#### [DATASET]
(** C7. Engine failure: a Launch on a serving process with the Spec in
    place, when podman is not installed or the engine run fails, is
    answered with InternalError; the body is "podman is not installed"
    in the first case and in the second the message that carries the
    captured standard output, the captured standard error and the
    error of the run.  The call does not close the shutdown channel and
    touches neither the listener, the goroutine, the wait group nor
    [main]: the process is serving as before, and a later Launch on a
    host where the engine works is dispatched and answered OK. *)
Theorem launch_failure_surfaced_and_survived s h r :
  serving s = true →
  r_method r = MethodPost →
  is_Some (fs (world s) !! podYamlPath) →
  is_Some (look_path h "podman") ∨
    is_Some (run_err (run_cmd h (start_command (world s)))) →
  let res := run_cmd h (start_command (world s)) in
  ∃ resp w',
    act (ARequest "/start" h r) s = (Some (Responded resp), set_world w' s) ∧
    status resp = StatusInternalServerError ∧
    (is_Some (look_path h "podman") →
       body resp = "podman is not installed" +:+ nl) ∧
    (look_path h "podman" = None → ∀ e, run_err res = Some e →
       body resp = start_failed_msg res e +:+ nl ∧
       occurs_in (run_stdout res) (body resp) ∧
       occurs_in (run_stderr res) (body resp) ∧
       occurs_in e (body resp)) ∧
    (EvCloseShutdown ∉ new_events (world s) w') ∧
    shutdownCh w' = shutdownCh (world s) ∧
    fs w' = fs (world s) ∧
    serving (set_world w' s) = true ∧
    (∀ h2 r2,
       r_method r2 = MethodPost →
       look_path h2 "podman" = None →
       run_err (run_cmd h2 (start_command w')) = None →
       shutdownCh (world s) = false →
       (act (ARequest "/start" h2 r2) (set_world w' s)).1 =
         Some (Responded (WriteHeader StatusOK))).
Proof.
  intros Hserv Hm Hpod Hfail res.
  assert (Hretry : ∀ w', fs w' = fs (world s) → shutdownCh w' = shutdownCh (world s) →
    serving (set_world w' s) = true ∧
    ∀ h2 r2, r_method r2 = MethodPost → look_path h2 "podman" = None →
      run_err (run_cmd h2 (start_command w')) = None →
      shutdownCh (world s) = false →
      (act (ARequest "/start" h2 r2) (set_world w' s)).1 =
        Some (Responded (WriteHeader StatusOK))).
  { intros w' Hfs Hsh. split; [exact Hserv |].
    intros h2 r2 Hm2 Hlook2 Hrun2 Hopen. cbn [act].
    change (serving (set_world w' s)) with (serving s). rewrite Hserv.
    unfold dispatch. cbn [String.eqb Ascii.eqb Bool.eqb world set_world].
    rewrite start_with_spec by (done || by rewrite Hfs).
    rewrite Hlook2. cbn zeta. rewrite Hrun2, Hsh, Hopen. done. }
  cbn [act]. rewrite Hserv. unfold dispatch. cbn [String.eqb Ascii.eqb Bool.eqb].
  rewrite start_with_spec by done. cbn zeta. fold res.
  destruct (look_path h "podman") as [e0|] eqn:Hlook.
  - exists (http_Error "podman is not installed" StatusInternalServerError), (world s).
    split; [by destruct s |]. split; [done |]. split; [done |].
    split; [intros [=] |].
    split. { unfold new_events. rewrite drop_all. apply not_elem_of_nil. }
    split; [done |]. split; [done |]. by apply Hretry.
  - destruct Hfail as [[? [=]]|[e He]]. fold res in He. rewrite He.
    exists (http_Error (start_failed_msg res e) StatusInternalServerError),
           (emit (EvExec (start_command (world s))) (world s)).
    split; [done |]. split; [done |]. split; [by intros [? [=]] |].
    split.
    { intros _ e' [= <-]. split; [done |]. cbn [body http_Error].
      destruct (start_failed_msg_occurs res e) as (H1 & H2 & H3).
      auto using occurs_in_app_r. }
    split.
    { erewrite new_events_app by reflexivity. intros Hin.
      apply list_elem_of_singleton in Hin. discriminate Hin. }
    split; [done |]. split; [done |]. by apply Hretry.
Qed.

Lemma launch_failure_surfaced_and_survived_witness :
  ∃ resp w',
    act (ARequest "/start" failing_engine_host launch_request) (boot spec_v1_world)
      = (Some (Responded resp), set_world w' (boot spec_v1_world)) ∧
    status resp = StatusInternalServerError ∧
    occurs_in "Error: invalid pod spec" (body resp) ∧
    serving (set_world w' (boot spec_v1_world)) = true.
Proof.
  destruct (launch_failure_surfaced_and_survived (boot spec_v1_world)
              failing_engine_host launch_request)
    as (resp & w' & Hact & Hst & _ & Hbody & _ & _ & _ & Hserv & _).
  - reflexivity.
  - reflexivity.
  - by eexists.
  - right. by eexists.
  - exists resp, w'. split; [exact Hact |]. split; [exact Hst |].
    split; [| exact Hserv].
    destruct (Hbody eq_refl "exit status 125" eq_refl) as (_ & _ & Herr & _).
    exact Herr.
Defined.

(** *** After the signal *)




(** With the channel closed, every step of the goroutine moves it on. *)
Lemma act_watcher_rank a s :
  shutdownCh (world s) = true →
  watcher_rank (watcher (act a s).2) =
    if is_watcher a then Nat.min 3 (S (watcher_rank (watcher s)))
    else watcher_rank (watcher s).
Proof.
  intros Hsh. destruct a as [path h r| | |]; cbn [act is_watcher].
  - destruct (serving s); [| done]. by destruct (dispatch path h r (world s)).
  - unfold watcher_step. cbn [snd]. destruct (watcher s) eqn:Hw; rewrite ?Hsh; cbn; rewrite ?Hw; reflexivity.
  - unfold main_step. by destruct (main_pc s), (server_closed s), (Nat.eqb (wg s) 0).
  - by destruct (main_pc s), (server_closed s).
Qed.

Lemma run_shutdownCh sched s :
  shutdownCh (world s) = true → shutdownCh (world (run sched s).2) = true.
Proof.
  revert s. induction sched as [|a sched IH]; intros s Hsh; cbn [run]; [done |].
  pose proof (act_shutdownCh a s Hsh) as Ha. destruct (act a s) as [o s1].
  specialize (IH s1 Ha). by destruct (run sched s1).
Qed.

Lemma run_watcher_rank sched s :
  shutdownCh (world s) = true →
  watcher_rank (watcher (run sched s).2) =
    Nat.min 3 (watcher_rank (watcher s) + length (filter (λ a, is_watcher a = true) sched)).
Proof.
  revert s. induction sched as [|a sched IH]; intros s Hsh; cbn [run].
  { cbn. destruct (watcher s); cbn; lia. }
  pose proof (act_shutdownCh a s Hsh) as Ha.
  pose proof (act_watcher_rank a s Hsh) as Hr.
  destruct (act a s) as [o s1]. cbn [snd] in *.
  specialize (IH s1 Ha). destruct (run sched s1) as [os s2]. cbn [snd] in *.
  rewrite IH, Hr. rewrite filter_cons.
  destruct (is_watcher a) eqn:Hw.
  - rewrite decide_True by done. cbn [length]. lia.
  - rewrite decide_False by done. lia.
Qed.









(** ** Goroutines against the sequential handlers *)

(** Run alone, the steps of a handler goroutine add up to the handler. *)
Lemma upload_steps_agree h r w :
  handler_steps 6 h (UInit r) w =
    (Done (Responded (upload_handler h r w).1), (upload_handler h r w).2).
Proof.
  unfold upload_handler, upload_persist, handler_steps, handler_step, reply.
  destruct (negb _); [done |].
  destruct (r_multipart r) as [form|]; [| done].
  destruct (FormFile form "pod.yaml") as [podFile|]; [| done].
  destruct (fileExists podYamlPath w); [done |].
  destruct (ReadAll podFile) as [podContent|]; [| done].
  assert (Hrest : ∀ ec,
    (let '(pc1, w1) :=
       match atomicWriteFile h podYamlPath podContent w with
       | (Some e, w1) =>
         (Done (Responded (http_Error ("Failed to write pod.yaml: " +:+ e)
                             StatusInternalServerError)), w1)
       | (None, w1) => (UMeasurePod ec, w1)
       end in handler_steps 3 h pc1 w1) =
    (Done (Responded (upload_persist h podContent ec w).1),
     (upload_persist h podContent ec w).2)).
  { intros ec. unfold upload_persist, handler_steps, handler_step, reply.
    destruct (atomicWriteFile h podYamlPath podContent w) as [[e|] w1]; [done |].
    destruct (measureIntoPCR h podYamlPath 13 w1) as [[e|] w2]; [done |].
    destruct (0 <? length ec)%nat; [| done].
    destruct (atomicWriteFile h envFilePath ec w2) as [[e|] w3]; [done |].
    by destruct (measureIntoPCR h envFilePath 14 w3) as [[e|] w4]. }
  destruct (FormFile form "env") as [envFile|].
  - destruct (fileExists envFilePath w); [done |].
    destruct (ReadAll envFile) as [envContent|]; [| done].
    apply (Hrest envContent).
  - specialize (Hrest []).
    unfold handler_steps, handler_step, reply, upload_persist in Hrest |- *.
    destruct (atomicWriteFile h podYamlPath podContent w) as [[e|] w1]; [done |].
    destruct (measureIntoPCR h podYamlPath 13 w1) as [[e|] w2]; done.
Qed.

Lemma start_steps_agree h r w :
  handler_steps 4 h (SInit r) w =
    (Done (start_handler h r w).1, (start_handler h r w).2).
Proof.
  unfold start_handler, handler_steps, handler_step, reply.
  destruct (negb _); [done |]. destruct (negb _); [done |].
  destruct (look_path h "podman"); [done |].
  destruct (run_err _); [done |].
  by destruct (close_shutdownCh _).
Qed.

(** C9, under a schedule that lets both goroutines pass the existence
    check before either writes: both uploads of a Spec are answered
    Created, the second overwrites the first and register 13 is
    extended twice; and two launches that overlap both run the engine
    (the one that finishes second then panics on the closed channel). *)
Lemma concurrent_provisions_both_succeed :
  (let p := pool_run [0; 1; 0; 0; 1; 1]%nat racing_uploads in
   t_pc <$> p_threads p =
     [Done (Responded (WriteHeader StatusCreated));
      Done (Responded (WriteHeader StatusCreated))] ∧
   fs (p_world p) !! podYamlPath = Some (bytes_of "spec-v2") ∧
   trace (p_world p) =
     [persisted Spec; measured Spec; persisted Spec; measured Spec]) ∧
  (let p := pool_run [0; 1; 0; 1; 0; 1; 0; 1]%nat racing_launches in
   t_pc <$> p_threads p =
     [Done (Responded (WriteHeader StatusOK));
      Done (Panicked "close of closed channel")] ∧
   new_events spec_v1_world (p_world p) =
     [EvExec plain_podman; EvExec plain_podman; EvCloseShutdown]).
Proof. vm_compute. repeat split; reflexivity. Qed.

Lemma pool_run_app sched1 sched2 p :
  pool_run (sched1 ++ sched2) p = pool_run sched2 (pool_run sched1 p).
Proof. unfold pool_run. apply foldl_app. Qed.
(** Nobody gets a report on somebody else's analysis: for an analysis id
    that names no analysis of the caller, [generate_report] answers 404
    and writes nothing. *)
Theorem generate_report_is_for_the_owner
    utcnow credentials analysis_id (db : Speech.Database F) files user :
  authenticated lib environ utcnow credentials (Speech.auth db) = Ok user ->
  (forall a, In a (Speech.speech_analyses (Speech.speech db)) ->
             Speech.SpeechAnalysis.id a = analysis_id ->
             Speech.SpeechAnalysis.user_id a <> User.id user) ->
  Speech.get_db py
    (Speech.generate_report py lib environ utcnow credentials analysis_id)
    db files
  = (Raise (HTTPException 404 "Speech analysis not found"), db, files).
Proof.
  intros G N. unfold Speech.get_db, Speech.generate_report.
  unfold Speech.bind at 1. rewrite on_auth_get_current_user, G.
  unfold Speech.bind, Speech.execute_select.
  cbn [Speech.db_pending Speech.db_committed Speech.disk].
  rewrite (not_owned_lookup Speech.SpeechAnalysis.id
             Speech.SpeechAnalysis.user_id _ _ _ N).
  reflexivity.
Qed.

(** A report that exists is answered as it is, and nothing is written. *)
Lemma generate_report_existing
    utcnow credentials analysis_id (db : Speech.Database F) files user
    analysis existing :
  authenticated lib environ utcnow credentials (Speech.auth db) = Ok user ->
  filter (fun a => Z.eqb (Speech.SpeechAnalysis.id a) analysis_id
                   && (Speech.SpeechAnalysis.user_id a =? User.id user))
         (Speech.speech_analyses (Speech.speech db)) = [analysis] ->
  filter (fun x => Z.eqb (Speech.Report.speech_analysis_id x) analysis_id)
         (Speech.reports (Speech.speech db)) = [existing] ->
  Speech.database_ok db = true ->
  Speech.get_db py
    (Speech.generate_report py lib environ utcnow credentials analysis_id)
    db files
  = (Ok (Speech.ReportResponse_of existing), db, files).
Proof.
  intros G Fa Fe C. unfold Speech.get_db, Speech.generate_report.
  unfold Speech.bind at 1. rewrite on_auth_get_current_user, G.
  unfold Speech.bind, Speech.execute_select, Speech.commit.
  cbn [Speech.db_pending Speech.db_committed Speech.disk].
  rewrite Fa. cbn [Speech.scalar_one_or_none Speech.ret
                   Speech.db_pending Speech.db_committed Speech.disk].
  rewrite Fe. cbn [Speech.scalar_one_or_none Speech.ret
                   Speech.db_pending Speech.db_committed Speech.disk].
  rewrite C. reflexivity.
Qed.
(** The counts of [waiterStatusStats] over a list of orders. *)
Definition statusStatsOf (scoped : list Order) : StatusStats :=
  {| statPaid := Z.of_nat (length (List.filter (fun o => isPaid (Order.status o)) scoped));
     statLoan := Z.of_nat (length (List.filter (fun o => isLoan (Order.status o)) scoped));
     statPending :=
       Z.of_nat (length (List.filter (fun o => isPending (Order.status o)) scoped));
     statTotal := Z.of_nat (length scoped) |}.

Definition waiterStatusStats : StatusStats := statusStatsOf (orders s).

(** ** The staff and item lists *)

Definition staffFiltered : list User :=
  List.filter (fun u =>
    includes (toLowerCase (User.name u +:+ " " +:+ User.phone u))
             (toLowerCase (trim (waiterSearch s))))
    (users s).

Definition itemsFiltered : list Item :=
  List.filter (fun item =>
    includes (toLowerCase (Item.name item))
             (toLowerCase (trim (itemManageSearch s))))
    (items s).

End Derived.

(** ** Creating an order *)

(** [updateDraftQty]: a quantity of 0 or less removes the item from the
    draft. *)
Definition updateDraftQty (itemId : string) (qty : Z) (s : AppState) : AppState :=
  s <| draftQty ::= fun prev =>
         if qty <=? 0 then adelete prev itemId else aset prev itemId qty |>.

(** [selected]: the lines of the draft with a positive quantity. *)
Definition selected (s : AppState) : list OrderItem :=
  map (fun '(itemId, qty) => {| OrderItem.itemId := itemId; OrderItem.qty := qty |})
      (List.filter (fun '(_, qty) => 0 <? qty) (draftQty s)).

(** [itemsMap]: the lines as the object the order is stored with. *)
Definition itemsMap (sel : list OrderItem) : list (string * option Z) :=
  fold_left (fun m l => aset m (OrderItem.itemId l) (Some (OrderItem.qty l))) sel [].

#### [INSTRUCTIONS FOR THE TASK]
Find the lines above with the word "Theorem". Copy them out.

#### [ANSWER FOR THE TASK]
Theorem launch_failure_surfaced_and_survived s h r :
Theorem generate_report_is_for_the_owner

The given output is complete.